TASK GOAL: All of the data below should be written out exactly.

EXTRACTED INFORMATION:
(** * colabfold_analysis: contact detection and interface scoring

    A shallow embedding of [colabfold_analysis.py] and the properties of
    its contact detector, confidence-matrix lookup, interface scorer and
    per-model aggregation.

    Numbers.  Python [int] is [Z].  Python [float] is modelled by exact
    arithmetic: rationals [Q] wherever the code only adds, multiplies,
    divides and compares, and real numbers [R] for the one function that
    needs [exp] and [log10] (the pDockQ curve).  Rounding error of the
    IEEE doubles is therefore outside the model, but for the quotient of
    two [int]s that [summarize_interface_statistics] rounds to one
    decimal, which is the double nearest to the quotient.

    Errors.  A raised exception is the [Err] branch of [result]; the
    constructor records the exception class the interpreter raises.

    Dictionaries.  A Python [dict] keeps insertion order and the code
    iterates over [.items()], so a dictionary is an association list with
    the interpreter's update rule (an existing key keeps its place). *)

From Stdlib Require Import String Ascii List Bool Arith ZArith QArith Qminmax Qround Qabs.
From Stdlib Require Import DecimalString DecimalZ DecimalPos.
From Stdlib Require Import Sorted Permutation.
From Stdlib Require Import Lia Reals Psatz.
Import ListNotations.
(** X5. The parser of the batch never fails and leaves the world as it
    is.  It returns, in the order of the documents, one submission for
    each document the model parses: the week and days of the model's
    answer, the url of the document as source and the current instant as
    scrape time.  A document whose parsing fails or yields nothing is
    dropped. *)
Theorem parseAllSchedules_keeps_parsed (c : Collaborators) (posts : list Post)
  (w : World) :
  exists ss,
    parseAllSchedules c posts w = (inr ss, w) /\
    ss = omap (fun post =>
                 match generateObject c (markdown post) with
                 | inr (Some o) =>
                     Some {| week := parsed_week o; week_sourceUrl := url post;
                             week_scrapedAt := JS.toISOString (clock w);
                             days := parsed_days o |}
                 | _ => None
                 end) posts /\
    (length ss <= length posts)%nat /\
    (length ss = length posts <->
     forall post, post ∈ posts ->
                  exists o, generateObject c (markdown post) = inr (Some o)).
Proof.
  eexists. split; [apply parseAllSchedules_run|].
  assert (E : forall post,
             parsedSchedule c (clock w) post =
             match generateObject c (markdown post) with
             | inr (Some o) =>
                 Some {| week := parsed_week o; week_sourceUrl := url post;
                         week_scrapedAt := JS.toISOString (clock w);
                         days := parsed_days o |}
             | _ => None
             end).
  { intros post. unfold parsedSchedule, parseOne.
    destruct (generateObject c (markdown post)) as [e|[o|]]; reflexivity. }
  split.
  { induction posts as [|p ps IH]; [reflexivity|].
    cbn -[parsedSchedule]. rewrite E, IH. reflexivity. }
  split; [apply length_omap_le|].
  rewrite length_omap_all. split; intros H post Hin.
  - specialize (H post Hin). rewrite E in H.
    destruct (generateObject c (markdown post)) as [e|[o|]];
      [destruct H; discriminate|eauto|destruct H; discriminate].
  - rewrite E. destruct (H post Hin) as [o ->]. eauto.
Qed.
(** * vlist.js: a virtually-rendered scrollable list

    A shallow embedding of [src/vlist.js] and the properties its
    specification states about the windowing engine.

    Modelling choices.
    - JavaScript numbers are embedded as [Z]: pixel sizes, scroll offsets,
      row indices and timestamps are integer-valued doubles here.
      [Math.ceil(a / b)] is taken as the ceiling of the rational;
      [parseInt(a / b)] reads the text of the quotient; the products
      written into [style.top] and [style.height] are rounded to doubles
      and printed as [String] prints them.
    - DOM elements live in a store ([heap]) and are referred to by
      reference; [this.scroller] and [container.childNodes\[0\]] are two
      names of one element, and the nodes returned by
      [document.querySelectorAll] are the very nodes of the container.
    - The data source [getNodes] is external and asynchronous: a call is
      recorded as outstanding ([inflight]) and its callback runs later,
      as an event of its own, with whatever items the source delivers.
    - Timers are events too: the body of the [setTimeout] callback of
      [onScroll] and the body of the [setInterval] callback are functions
      that take the current time. *)

From stdpp Require Import gmap strings list fin_maps pretty.

Local Open Scope Z_scope.

(** ** Numbers and strings *)

(** [Math.ceil(a / b)] on integers, [b] non-zero. *)
Definition Math_ceil_div (a b : Z) : Z := - ((- a) / b).
(* ===== verification/Libspdm.v ===== *)
(** * The part of libspdm's interface that the validator relies on

    libspdm is a git submodule, so its status codes are a parameter of the
    development: a class with the documented facts as laws.  A status is a
    32-bit word whose bits [31:28] are the severity (8 is an error, 0 a
    success). *)
From Stdlib Require Import ZArith Lia.
From stdpp Require Import prelude.
From S2P Require Import Prelude.

Open Scope Z_scope.

Class Libspdm := {
  LIBSPDM_STATUS_SUCCESS : Z;
  LIBSPDM_STATUS_BUFFER_TOO_SMALL : Z;
  LIBSPDM_STATUS_INVALID_PARAMETER : Z;
  LIBSPDM_STATUS_SEND_FAIL : Z;
  LIBSPDM_STATUS_RECEIVE_FAIL : Z;
  LIBSPDM_STATUS_IS_ERROR : Z → bool;
  (** Only words with the top bit set are errors. *)
  IS_ERROR_severity : ∀ s, 0 ≤ s < 2 ^ 31 → LIBSPDM_STATUS_IS_ERROR s = false;
  SUCCESS_zero : LIBSPDM_STATUS_SUCCESS = 0;
  TOO_SMALL_is_error : LIBSPDM_STATUS_IS_ERROR LIBSPDM_STATUS_BUFFER_TOO_SMALL = true;
  INVALID_PARAMETER_is_error : LIBSPDM_STATUS_IS_ERROR LIBSPDM_STATUS_INVALID_PARAMETER = true;
  SEND_FAIL_is_error : LIBSPDM_STATUS_IS_ERROR LIBSPDM_STATUS_SEND_FAIL = true;
  RECEIVE_FAIL_is_error : LIBSPDM_STATUS_IS_ERROR LIBSPDM_STATUS_RECEIVE_FAIL = true
}.

(** The values of libspdm's spdm_return_status.h. *)
#[export] Instance libspdm_3 : Libspdm.
Proof.
  refine {| LIBSPDM_STATUS_SUCCESS := 0;
            LIBSPDM_STATUS_BUFFER_TOO_SMALL := 0x80010002;
            LIBSPDM_STATUS_INVALID_PARAMETER := 0x80010001;
            LIBSPDM_STATUS_SEND_FAIL := 0x80040000;
            LIBSPDM_STATUS_RECEIVE_FAIL := 0x80040001;
            LIBSPDM_STATUS_IS_ERROR s := Z.land (Z.shiftr s 28) 0xf =? 8 |}; try reflexivity.
  intros s Hs. apply Z.eqb_neq. change 0xf with (Z.ones 4).
  rewrite Z.land_ones, Z.shiftr_div_pow2 by lia.
  assert (0 ≤ s / 2 ^ 28 < 8).
  { split; [apply Z.div_pos; lia|apply Z.div_lt_upper_bound; lia]. }
  rewrite Z.mod_small; lia.
Defined.

Lemma SUCCESS_no_error `{Libspdm} : LIBSPDM_STATUS_IS_ERROR LIBSPDM_STATUS_SUCCESS = false.
Proof. rewrite SUCCESS_zero. apply IS_ERROR_severity. lia. Qed.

SOLVED PROBLEM:
(** * colabfold_analysis: contact detection and interface scoring

    A shallow embedding of [colabfold_analysis.py] and the properties of
    its contact detector, confidence-matrix lookup, interface scorer and
    per-model aggregation.

    Numbers.  Python [int] is [Z].  Python [float] is modelled by exact
    arithmetic: rationals [Q] wherever the code only adds, multiplies,
    divides and compares, and real numbers [R] for the one function that
    needs [exp] and [log10] (the pDockQ curve).  Rounding error of the
    IEEE doubles is therefore outside the model, but for the quotient of
    two [int]s that [summarize_interface_statistics] rounds to one
    decimal, which is the double nearest to the quotient.

    Errors.  A raised exception is the [Err] branch of [result]; the
    constructor records the exception class the interpreter raises.

    Dictionaries.  A Python [dict] keeps insertion order and the code
    iterates over [.items()], so a dictionary is an association list with
    the interpreter's update rule (an existing key keeps its place). *)

From Stdlib Require Import String Ascii List Bool Arith ZArith QArith Qminmax Qround Qabs.
From Stdlib Require Import DecimalString DecimalZ DecimalPos.
From Stdlib Require Import Sorted Permutation.
From Stdlib Require Import Lia Reals Psatz.
Import ListNotations.
(** X5. The parser of the batch never fails and leaves the world as it
    is.  It returns, in the order of the documents, one submission for
    each document the model parses: the week and days of the model's
    answer, the url of the document as source and the current instant as
    scrape time.  A document whose parsing fails or yields nothing is
    dropped. *)
Theorem parseAllSchedules_keeps_parsed (c : Collaborators) (posts : list Post)
  (w : World) :
  exists ss,
    parseAllSchedules c posts w = (inr ss, w) /\
    ss = omap (fun post =>
                 match generateObject c (markdown post) with
                 | inr (Some o) =>
                     Some {| week := parsed_week o; week_sourceUrl := url post;
                             week_scrapedAt := JS.toISOString (clock w);
                             days := parsed_days o |}
                 | _ => None
                 end) posts /\
    (length ss <= length posts)%nat /\
    (length ss = length posts <->
     forall post, post ∈ posts ->
                  exists o, generateObject c (markdown post) = inr (Some o)).
Proof.
  eexists. split; [apply parseAllSchedules_run|].
  assert (E : forall post,
             parsedSchedule c (clock w) post =
             match generateObject c (markdown post) with
             | inr (Some o) =>
                 Some {| week := parsed_week o; week_sourceUrl := url post;
                         week_scrapedAt := JS.toISOString (clock w);
                         days := parsed_days o |}
             | _ => None
             end).
  { intros post. unfold parsedSchedule, parseOne.
    destruct (generateObject c (markdown post)) as [e|[o|]]; reflexivity. }
  split.
  { induction posts as [|p ps IH]; [reflexivity|].
    cbn -[parsedSchedule]. rewrite E, IH. reflexivity. }
  split; [apply length_omap_le|].
  rewrite length_omap_all. split; intros H post Hin.
  - specialize (H post Hin). rewrite E in H.
    destruct (generateObject c (markdown post)) as [e|[o|]];
      [destruct H; discriminate|eauto|destruct H; discriminate].
  - rewrite E. destruct (H post Hin) as [o ->]. eauto.
Qed.
(** * vlist.js: a virtually-rendered scrollable list

    A shallow embedding of [src/vlist.js] and the properties its
    specification states about the windowing engine.

    Modelling choices.
    - JavaScript numbers are embedded as [Z]: pixel sizes, scroll offsets,
      row indices and timestamps are integer-valued doubles here.
      [Math.ceil(a / b)] is taken as the ceiling of the rational;
      [parseInt(a / b)] reads the text of the quotient; the products
      written into [style.top] and [style.height] are rounded to doubles
      and printed as [String] prints them.
    - DOM elements live in a store ([heap]) and are referred to by
      reference; [this.scroller] and [container.childNodes\[0\]] are two
      names of one element, and the nodes returned by
      [document.querySelectorAll] are the very nodes of the container.
    - The data source [getNodes] is external and asynchronous: a call is
      recorded as outstanding ([inflight]) and its callback runs later,
      as an event of its own, with whatever items the source delivers.
    - Timers are events too: the body of the [setTimeout] callback of
      [onScroll] and the body of the [setInterval] callback are functions
      that take the current time. *)

From stdpp Require Import gmap strings list fin_maps pretty.

Local Open Scope Z_scope.

(** ** Numbers and strings *)

(** [Math.ceil(a / b)] on integers, [b] non-zero. *)
Definition Math_ceil_div (a b : Z) : Z := - ((- a) / b).
(* ===== verification/Libspdm.v ===== *)
(** * The part of libspdm's interface that the validator relies on

    libspdm is a git submodule, so its status codes are a parameter of the
    development: a class with the documented facts as laws.  A status is a
    32-bit word whose bits [31:28] are the severity (8 is an error, 0 a
    success). *)
From Stdlib Require Import ZArith Lia.
From stdpp Require Import prelude.
From S2P Require Import Prelude.

Open Scope Z_scope.

Class Libspdm := {
  LIBSPDM_STATUS_SUCCESS : Z;
  LIBSPDM_STATUS_BUFFER_TOO_SMALL : Z;
  LIBSPDM_STATUS_INVALID_PARAMETER : Z;
  LIBSPDM_STATUS_SEND_FAIL : Z;
  LIBSPDM_STATUS_RECEIVE_FAIL : Z;
  LIBSPDM_STATUS_IS_ERROR : Z → bool;
  (** Only words with the top bit set are errors. *)
  IS_ERROR_severity : ∀ s, 0 ≤ s < 2 ^ 31 → LIBSPDM_STATUS_IS_ERROR s = false;
  SUCCESS_zero : LIBSPDM_STATUS_SUCCESS = 0;
  TOO_SMALL_is_error : LIBSPDM_STATUS_IS_ERROR LIBSPDM_STATUS_BUFFER_TOO_SMALL = true;
  INVALID_PARAMETER_is_error : LIBSPDM_STATUS_IS_ERROR LIBSPDM_STATUS_INVALID_PARAMETER = true;
  SEND_FAIL_is_error : LIBSPDM_STATUS_IS_ERROR LIBSPDM_STATUS_SEND_FAIL = true;
  RECEIVE_FAIL_is_error : LIBSPDM_STATUS_IS_ERROR LIBSPDM_STATUS_RECEIVE_FAIL = true
}.

(** The values of libspdm's spdm_return_status.h. *)
#[export] Instance libspdm_3 : Libspdm.
Proof.
  refine {| LIBSPDM_STATUS_SUCCESS := 0;
            LIBSPDM_STATUS_BUFFER_TOO_SMALL := 0x80010002;
            LIBSPDM_STATUS_INVALID_PARAMETER := 0x80010001;
            LIBSPDM_STATUS_SEND_FAIL := 0x80040000;
            LIBSPDM_STATUS_RECEIVE_FAIL := 0x80040001;
            LIBSPDM_STATUS_IS_ERROR s := Z.land (Z.shiftr s 28) 0xf =? 8 |}; try reflexivity.
  intros s Hs. apply Z.eqb_neq. change 0xf with (Z.ones 4).
  rewrite Z.land_ones, Z.shiftr_div_pow2 by lia.
  assert (0 ≤ s / 2 ^ 28 < 8).
  { split; [apply Z.div_pos; lia|apply Z.div_lt_upper_bound; lia]. }
  rewrite Z.mod_small; lia.
Defined.

Lemma SUCCESS_no_error `{Libspdm} : LIBSPDM_STATUS_IS_ERROR LIBSPDM_STATUS_SUCCESS = false.
Proof. rewrite SUCCESS_zero. apply IS_ERROR_severity. lia. Qed.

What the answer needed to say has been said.